> **WHAT THE EXERCISE ASKS**: Extract from the entries below, exactly as given, only the lines from the line containing "match hint_str with" to the line containing "(** How a run", both lines included.

────────────────

(** Lines 97-101: look the code up, then adopt its set ([not candidates])
    or intersect in place.  [not candidates] is tested where [candidates]
    is a set; for [None] it holds. *)
Definition narrow (s : session) (hint_str : str) : result session :=
  match inv_index s !! hint_str with
  | None => Raise KeyError
  | Some matches =>
    match candidates s with
    | Some k =>
      if not_candidates s then
        Ok (Session (inv_index s) (Some hint_str) (accumulate s))
      else
        let c := default ∅ (inv_index s !! k) in
        Ok (Session (<[k := c ∩ matches]> (inv_index s)) (Some k)
                    (accumulate s))
    | None => Ok (Session (inv_index s) (Some hint_str) (accumulate s))
    end
  end.

Inductive flow := Next (s : session) | Break (s : session).

(** One pass through the body of [while True], given the line [input]
    returned.  A status line [f'{hint_str} {len(candidates)}'] is kept as
    the pair it prints. *)
Definition reverse_wordle_body (s : session) (line : str) : result flow :=
  hint_str ← canonical_hint_str line;
  match hint_str with
  | None => Ok (Next s)
  | Some hint_str =>
    if bool_decide (hint_str = []) || bool_decide (hint_str = lit "ggggg")
    then Ok (Next s)
    else if bool_decide (hint_str = lit "end") then Ok (Break s)
    else
      s' ← narrow s hint_str;
      let status := (hint_str, len_candidates s') in
      Ok (Next (Session (inv_index s') (candidates s')
                        (accumulate s' ++ [status])))
  end.

(** How a run of the loop ends: by [break], after which the history is
    printed, or by an exception ([input] raises [EOFError] when the
    lines are used up). *)
Inductive ending :=
| Printed (history : list (list N * nat))
| Died (e : exn) (s : session).

Fixpoint reverse_wordle_loop (s : session) (lines : list (list N)) : ending :=
  match lines with
  | [] => Died EOFError s
  | line :: lines' =>
    match reverse_wordle_body s line with
    | Ok (Next s') => reverse_wordle_loop s' lines'
    | Ok (Break s') => Printed (accumulate s')
    | Raise e => Died e s
    end
  end.

Definition reverse_wordle (idx : gmap (list N) (gset (list N)))
    (lines : list (list N)) : ending :=
  reverse_wordle_loop (session_start idx) lines.

(** The sizes printed so far. *)
Definition reported_sizes (e : ending) : list nat :=
  match e with
  | Printed h => h.*2
  | Died _ s => (accumulate s).*2
  end.

(** The feedback of section 4.2 of the specification for the letter at
    [index] of the guess: correct when the hidden word has the same letter
    there, else present when the letter occurs in the hidden word, else
    absent. *)
Definition spec_hint (word : str) (letter : char) (index : nat) : char :=
  if bool_decide (word !! index = Some letter) then ord "g"
  else if bool_decide (letter ∈ word) then ord "y"
  else ord "b".

(** A canonical code: five symbols, each of [b], [y], [g]. *)
Definition canonical (code : str) : Prop :=
  length code = 5 ∧ Forall (λ c, c ∈ lit "byg") code.

(** A canonical code as the row of squares a player shares. *)
Definition squares (code : str) : str :=
  (λ c, if bool_decide (c = ord "b") then BLACK
        else if bool_decide (c = ord "y") then YELLOW
        else GREEN) <$> code.

(** The index of the reverse-path scenario of the specification. *)
Definition scenario_index : gmap (list N) (gset (list N)) :=
  {[ lit "bbbbb" := {[ lit "spelt" ]};
     lit "ygbbb" := {[ lit "apple"; lit "ample" ]} ]}.

End ReverseWordle.

(** ** [wordle.py] *)

Module Wordle.

Inductive MODE := EXPLORE | GUESS.

Global Instance MODE_eq_dec : EqDecision MODE.
Proof. solve_decision. Defined.

(** *** The patterns the solver builds

    Both patterns have the shape [^ a1 ... an $] where each [ai] matches
    one character: a letter of [exact_matches], [.], [[a-z]] or a
    negated class [[^...]].  The letters put into a pattern are letters
    of corpus words, [a] to [z] ([well_formed] below), so none of them is
    special in a pattern or makes a range inside a class. *)
Inductive atom :=
| Lit (c : char)
| Dot
| LowerCase
| NoneOf (cs : list N).

Definition atom_match (a : atom) (c : char) : bool :=
  match a with
  | Lit c' => bool_decide (c = c')
  | Dot => negb (bool_decide (c = 10%N))
  | LowerCase => ((97 <=? c) && (c <=? 122))%N
  | NoneOf cs => negb (bool_decide (c ∈ cs))
  end.

(** [re.compile('^...$').match(word)], as a truth value.  [$] matches at
    the end of the word and also just before a final newline. *)
Fixpoint re_match (atoms : list atom) (word : str) : bool :=
  match atoms, word with
  | [], [] => true
  | [], [c] => bool_decide (c = 10%N)
  | a :: atoms', c :: word' => atom_match a c && re_match atoms' word'
  | _, _ => false
  end.

(** [sorted(s)] for a set of letters *)
Definition sorted (s : gset N) : list N := merge_sort N.le (elements s).

(** [self.wordfreqs[word]] and [word in self.wordfreqs] on the insertion-ordered
    dictionary *)
Fixpoint dict_get {V} (d : list (list N * V)) (k : str) : option V :=
  match d with
  | [] => None
  | (k', v) :: d' => if bool_decide (k' = k) then Some v else dict_get d' k
  end.

Record wordle := Self {
  mode : MODE;
  exact_matches : list (option N);
  disallowed_letters : gset N;
  included_letters : gset N;
  guesses : nat;
  bad_guesses : gset (option (list N));
  wordfreqs : list (list N * Qc);
  letter_scores : gmap N Qc;
}.

(** [__init__], given what [get_wordfreqs] read from the files. *)
Definition init (corpus : list (list N * Qc)) : wordle := {|
  mode := EXPLORE;
  exact_matches := replicate 5 None;
  disallowed_letters := ∅;
  included_letters := ∅;
  guesses := 0;
  bad_guesses := ∅;
  wordfreqs := corpus;
  letter_scores := ∅;
|}.

(** [valid_regexp]: what [get_wordfreqs] lets through, [^[a-z]{5}$] on a
    stripped line. *)
Definition valid_word (word : str) : bool :=
  bool_decide (length word = 5)
  && forallb (λ c, ((97 <=? c) && (c <=? 122))%N) word.

Definition set_mode (m : MODE) (self : wordle) : wordle :=
  Self m (exact_matches self) (disallowed_letters self)
       (included_letters self) (guesses self) (bad_guesses self)
       (wordfreqs self) (letter_scores self).
Definition set_exact_matches (e : list (option N)) (self : wordle) : wordle :=
  Self (mode self) e (disallowed_letters self)
       (included_letters self) (guesses self) (bad_guesses self)
       (wordfreqs self) (letter_scores self).
Definition set_disallowed_letters (d : gset N) (self : wordle) : wordle :=
  Self (mode self) (exact_matches self) d
       (included_letters self) (guesses self) (bad_guesses self)
       (wordfreqs self) (letter_scores self).
Definition set_included_letters (i : gset N) (self : wordle) : wordle :=
  Self (mode self) (exact_matches self) (disallowed_letters self)
       i (guesses self) (bad_guesses self)
       (wordfreqs self) (letter_scores self).
Definition set_guesses (n : nat) (self : wordle) : wordle :=
  Self (mode self) (exact_matches self) (disallowed_letters self)
       (included_letters self) n (bad_guesses self)
       (wordfreqs self) (letter_scores self).
Definition set_bad_guesses (b : gset (option (list N))) (self : wordle) : wordle :=
  Self (mode self) (exact_matches self) (disallowed_letters self)
       (included_letters self) (guesses self) b
       (wordfreqs self) (letter_scores self).
Definition set_letter_scores (s : gmap N Qc) (self : wordle) : wordle :=
  Self (mode self) (exact_matches self) (disallowed_letters self)
       (included_letters self) (guesses self) (bad_guesses self)
       (wordfreqs self) s.

Definition regexp_guess (self : wordle) : list atom :=
  let allowed_letters := sorted (disallowed_letters self) in
  let allowed_regexp :=
    if bool_decide (allowed_letters = []) then LowerCase
    else NoneOf allowed_letters in
  (λ e, match e with Some e => Lit e | None => allowed_regexp end)
    <$> exact_matches self.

────────────────

> **RESPONSE TO THE EXERCISE**:
  match hint_str with
  | None => Ok (Next s)
  | Some hint_str =>
    if bool_decide (hint_str = []) || bool_decide (hint_str = lit "ggggg")
    then Ok (Next s)
    else if bool_decide (hint_str = lit "end") then Ok (Break s)
    else
      s' ← narrow s hint_str;
      let status := (hint_str, len_candidates s') in
      Ok (Next (Session (inv_index s') (candidates s')
                        (accumulate s' ++ [status])))
  end.

(** How a run of the loop ends: by [break], after which the history is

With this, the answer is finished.